(Beginning of Records to use)
(* ===== verification/HostHeaderSpec.v ===== *)
(** What the writer of headers promises: a header is a list of elements in memory, and each
    operation appends bits to the last one, or an element.

    The abstract state is the list of the elements written so far, the last one first;
    [Rep] says how it lies in memory.  [writes m ops]: run on a list of elements, [m]
    does nothing undefined, touches nothing outside its piece of memory and appends
    [ops], as long as no more elements than fit come out of it. *)
From Stdlib Require Import ZifyNat.
From stdpp Require Import list.
From S2P Require Import Prelude HostHeader.

#[local] Abbreviation W := (M unit HW).

(** Arithmetic with divisions by constants. *)
#[local] Ltac div_lia := zify; Z.to_euclidean_division_equations; lia.

(** * Bits *)

(** The [n] low bits of a number, the most significant first. *)
Fixpoint bits_of (n : nat) (v : Z) : list bool :=
  match n with O => [] | S n => Z.testbit v (Z.of_nat n) :: bits_of n v end.

(** The code of Exp-Golomb: as many zeros as bits follow the leading one. *)
Definition ue_bits (v : Z) : list bool :=
  let k := Z.to_nat (Z.log2 (v + 1)) in replicate k false ++ bits_of (S k) (v + 1).

Definition se_code (v : Z) : Z := if 0 <? v then 2 * v - 1 else - 2 * v.
Definition se_bits (v : Z) : list bool := ue_bits (se_code v).

Lemma bits_of_length n v : length (bits_of n v) = n.
Proof. induction n; cbn; auto. Qed.

Lemma bits_of_lookup n v i : (i < n)%nat ->
  bits_of n v !! i = Some (Z.testbit v (Z.of_nat n - 1 - Z.of_nat i)).
Proof.
  revert i. induction n as [|n IH]; intros [|i] Hi; [lia..| |]; cbn.
  - do 2 f_equal. lia.
  - rewrite IH by lia. do 2 f_equal. lia.
Qed.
(End of Records to use)
## Exercise description:
Exactly and only the lines from the line containing "#[local] Abbreviation W := (M unit HW)." through the last line of the entries should be copied, both ends included.

## Task solution:
#[local] Abbreviation W := (M unit HW).

(** Arithmetic with divisions by constants. *)
#[local] Ltac div_lia := zify; Z.to_euclidean_division_equations; lia.

(** * Bits *)

(** The [n] low bits of a number, the most significant first. *)
Fixpoint bits_of (n : nat) (v : Z) : list bool :=
  match n with O => [] | S n => Z.testbit v (Z.of_nat n) :: bits_of n v end.

(** The code of Exp-Golomb: as many zeros as bits follow the leading one. *)
Definition ue_bits (v : Z) : list bool :=
  let k := Z.to_nat (Z.log2 (v + 1)) in replicate k false ++ bits_of (S k) (v + 1).

Definition se_code (v : Z) : Z := if 0 <? v then 2 * v - 1 else - 2 * v.
Definition se_bits (v : Z) : list bool := ue_bits (se_code v).

Lemma bits_of_length n v : length (bits_of n v) = n.
Proof. induction n; cbn; auto. Qed.

Lemma bits_of_lookup n v i : (i < n)%nat ->
  bits_of n v !! i = Some (Z.testbit v (Z.of_nat n - 1 - Z.of_nat i)).
Proof.
  revert i. induction n as [|n IH]; intros [|i] Hi; [lia..| |]; cbn.
  - do 2 f_equal. lia.
  - rewrite IH by lia. do 2 f_equal. lia.
Qed.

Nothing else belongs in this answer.